[WORK ORDER] When a line in the data below includes "Logger", pick it out and copy it.

[DATA TO EXAMINE]
◆ ◆ ◆ ◆ ◆

(** * The GitHub client pool of shhgit's session (core/session.go)

    A shallow embedding of [InitGitHubClients], [GetClient] and [FreeClient]
    and the properties of the pool they maintain.

    Conventions of the embedding.
    - Go's [int] is a 64-bit two's complement integer: [wrap64].
    - An instant ([time.Time]) is an integer number of nanoseconds on one
      time line; a [time.Duration] is a number of nanoseconds.
    - A [*GitHubClientWrapper] is an address: an index into the list of the
      wrappers allocated so far ([heap]).  Channels carry addresses.
    - A buffered channel is its capacity and the FIFO list of the elements it
      buffers; a [nil] channel is [None].
    - The code runs in a small state monad over the session whose results
      tell apart returning, blocking forever on a channel, a run-time panic
      and [os.Exit].
    - What the code does to the outside world (log calls, the validation
      request, sleeping) is appended to the session's [trace]. *)

From Stdlib Require Import ZArith String Ascii List Lia Permutation.
From stdpp Require Import base list strings relations gmap.

Local Open Scope Z_scope.

(** ** Machine integers and time *)

Definition wrap64 (z : Z) : Z := (z + 2 ^ 63) mod 2 ^ 64 - 2 ^ 63.

Definition Time := Z.
Definition Duration := Z.

Definition Nanosecond : Duration := 1.
Definition Millisecond : Duration := 1000000 * Nanosecond.
Definition Second : Duration := 1000 * Millisecond.

Definition minDuration : Duration := - 2 ^ 63.
Definition maxDuration : Duration := 2 ^ 63 - 1.

(** [t.Add(d)] *)
Definition Time_Add (t : Time) (d : Duration) : Time := t + d.

(** [t.Sub(u)]: the difference, saturated to the range of a Duration. *)
Definition Time_Sub (t u : Time) : Duration :=
  Z.max minDuration (Z.min maxDuration (t - u)).

(** [t.After(u)] *)
Definition Time_After (t u : Time) : bool := u <? t.

(** ** Strings *)

(** [s[:n]]: the first [n] bytes, a run-time panic when [n > len(s)]. *)
Definition slice_to (s : string) (n : nat) : option string :=
  if (n <=? String.length s)%nat then Some (substring 0 n s) else None.

(** ** Errors of the validation request *)

(** [client.Users.Get] returns an [error]; the code tells a
    [*github.ErrorResponse] (the remote service answered with an error
    status) from every other error (transport failures, rate limit errors
    and so on). *)
Inductive error :=
| ErrorResponse (msg : string)
| OtherError (msg : string).

(** ** The wrapper and the channels *)

(** The client is represented by the access token that authenticates it. *)
Record GitHubClientWrapper := {
  Client : string;
  Token : string;
  RateLimitedUntil : Time
}.

Abbreviation ptr := nat.

Record chan := { cap : Z; buf : list ptr }.

(** ** Effects *)

Inductive level := DEBUG | WARN | FATAL.

Inductive arg :=
| AStr (s : string)
| AInt (n : Z)
| ADur (d : Duration)
| AErr (e : error).

(** Modelled from the spec: the [Logger] (its source is not part of
    core/session.go).  A call [s.Log.Debug/Warn/Fatal(format, args...)] is
    recorded as its level, its format string and its evaluated arguments;
    [Fatal] emits its line and terminates the process. *)
Record logline := { lvl : level; fmt : string; args : list arg }.

Inductive event :=
| EvLog (l : logline)
| EvUsersGet (token : string)
| EvSleep (d : Duration).

(** ** The session *)

Record Session := {
  Local : string;                      (* *s.Options.Local *)
  Threads : Z;                         (* *s.Options.Threads *)
  GitHubAccessTokens : list string;    (* s.Config.GitHubAccessTokens *)
  Clients : option chan;
  ExhaustedClients : option chan;
  heap : list GitHubClientWrapper;
  trace : list event;
  ticks : nat                          (* readings of the clock taken so far *)
}.

Definition set_Clients (c : option chan) (s : Session) : Session :=
  {| Local := Local s; Threads := Threads s;
     GitHubAccessTokens := GitHubAccessTokens s;
     Clients := c; ExhaustedClients := ExhaustedClients s;
     heap := heap s; trace := trace s; ticks := ticks s |}.

Definition set_ExhaustedClients (c : option chan) (s : Session) : Session :=
  {| Local := Local s; Threads := Threads s;
     GitHubAccessTokens := GitHubAccessTokens s;
     Clients := Clients s; ExhaustedClients := c;
     heap := heap s; trace := trace s; ticks := ticks s |}.

Definition set_heap (h : list GitHubClientWrapper) (s : Session) : Session :=
  {| Local := Local s; Threads := Threads s;
     GitHubAccessTokens := GitHubAccessTokens s;
     Clients := Clients s; ExhaustedClients := ExhaustedClients s;
     heap := h; trace := trace s; ticks := ticks s |}.

Definition emit (e : event) (s : Session) : Session :=
  {| Local := Local s; Threads := Threads s;
     GitHubAccessTokens := GitHubAccessTokens s;
     Clients := Clients s; ExhaustedClients := ExhaustedClients s;
     heap := heap s; trace := trace s ++ [e]; ticks := ticks s |}.

Definition tick (s : Session) : Session :=
  {| Local := Local s; Threads := Threads s;
     GitHubAccessTokens := GitHubAccessTokens s;
     Clients := Clients s; ExhaustedClients := ExhaustedClients s;
     heap := heap s; trace := trace s; ticks := S (ticks s) |}.

(** ** The monad *)

Inductive result (A : Type) :=
| Ret (a : A) (s : Session)   (* the call returns *)
| Block (s : Session)         (* the goroutine is parked on a channel that cannot proceed *)
| Panic (s : Session)         (* run-time panic *)
| Exit (s : Session).         (* os.Exit *)
Arguments Ret {A} a s.
Arguments Block {A} s.
Arguments Panic {A} s.
Arguments Exit {A} s.

Definition M (A : Type) : Type := Session -> result A.

Definition ret {A} (a : A) : M A := fun s => Ret a s.

Definition bind {A B} (m : M A) (k : A -> M B) : M B :=
  fun s =>
    match m s with
    | Ret a s' => k a s'
    | Block s' => Block s'
    | Panic s' => Panic s'
    | Exit s' => Exit s'
    end.

Declare Scope go_scope.
Delimit Scope go_scope with go.
Notation "x <- m ;; k" := (bind m (fun x => k))
  (at level 100, m at next level, right associativity) : go_scope.
Notation "m ;;; k" := (bind m (fun _ => k))
  (at level 100, right associativity) : go_scope.
Local Open Scope go_scope.

Definition gets {A} (f : Session -> A) : M A := fun s => Ret (f s) s.
Definition modify (f : Session -> Session) : M unit := fun s => Ret tt (f s).
Definition panic {A} : M A := fun s => Panic s.

(** ** Channel operations *)

(** [len(c)]; the length of a nil channel is 0. *)
Definition chan_len (c : option chan) : Z :=
  match c with
  | Some ch => Z.of_nat (length (buf ch))
  | None => 0
  end.

(** [c <- p] can proceed when the channel exists and its buffer has room;
    [None] when it cannot (a nil channel, or a full buffer with no receiver
    waiting). *)
Definition chan_send (c : option chan) (p : ptr) : option chan :=
  match c with
  | Some ch =>
      if Z.of_nat (length (buf ch)) <? cap ch
      then Some {| cap := cap ch; buf := buf ch ++ [p] |}
      else None
  | None => None
  end.

(** [<-c] can proceed when the channel exists and buffers an element. *)
Definition chan_recv (c : option chan) : option (ptr * chan) :=
  match c with
  | Some ch =>
      match buf ch with
      | p :: rest => Some (p, {| cap := cap ch; buf := rest |})
      | [] => None
      end
  | None => None
  end.

(** [make(chan *GitHubClientWrapper, size)] panics on a negative size.
    (Running out of memory for a huge size is not modelled.) *)
Definition make_chan (size : Z) : M chan :=
  if size <? 0 then panic else ret {| cap := size; buf := [] |}.

Definition send_Clients (p : ptr) : M unit :=
  fun s =>
    match chan_send (Clients s) p with
    | Some c => Ret tt (set_Clients (Some c) s)
    | None => Block s
    end.

Definition send_ExhaustedClients (p : ptr) : M unit :=
  fun s =>
    match chan_send (ExhaustedClients s) p with
    | Some c => Ret tt (set_ExhaustedClients (Some c) s)
    | None => Block s
    end.

(** ** The heap of wrappers *)

(** [&GitHubClientWrapper{...}] *)
Definition new_wrapper (w : GitHubClientWrapper) : M ptr :=
  fun s => Ret (length (heap s)) (set_heap (heap s ++ [w]) s).

(** [*client] *)
Definition load (client : ptr) : M GitHubClientWrapper :=
  fun s =>
    match heap s !! client with
    | Some w => Ret w s
    | None => Panic s
    end.

(** Modelled from the spec: the assignment [client.RateLimitedUntil = t] a
    worker performs on the handle it holds when the remote service reports a
    rate limit (the workers are not part of core/session.go). *)
Definition set_RateLimitedUntil (client : ptr) (t : Time) : M unit :=
  w <- load client ;;
  modify (fun s =>
    set_heap (<[client := {| Client := Client w; Token := Token w;
                             RateLimitedUntil := t |}]> (heap s)) s).

(** ** Logging and strings *)

(** Modelled from the spec: [Logger.Debug] and [Logger.Warn] (not part of
    core/session.go) emit one line and return. *)
Definition Log (l : level) (format : string) (a : list arg) : M unit :=
  modify (emit (EvLog {| lvl := l; fmt := format; args := a |})).

Definition Log_Debug := Log DEBUG.
Definition Log_Warn := Log WARN.

(** Modelled from the spec: [Logger.Fatal] (not part of core/session.go)
    emits its line and terminates the process. *)
Definition Log_Fatal (format : string) (a : list arg) : M unit :=
  fun s => Exit (emit (EvLog {| lvl := FATAL; fmt := format; args := a |}) s).

Definition slice (s : string) (n : nat) : M string :=
  match slice_to s n with
  | Some pre => ret pre
  | None => panic
  end.

Definition time_Sleep (d : Duration) : M unit := modify (emit (EvSleep d)).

◆ ◆ ◆ ◆ ◆

[PROBLEM SOLUTION]
(** Modelled from the spec: the [Logger] (its source is not part of
(** Modelled from the spec: [Logger.Debug] and [Logger.Warn] (not part of
(** Modelled from the spec: [Logger.Fatal] (not part of core/session.go)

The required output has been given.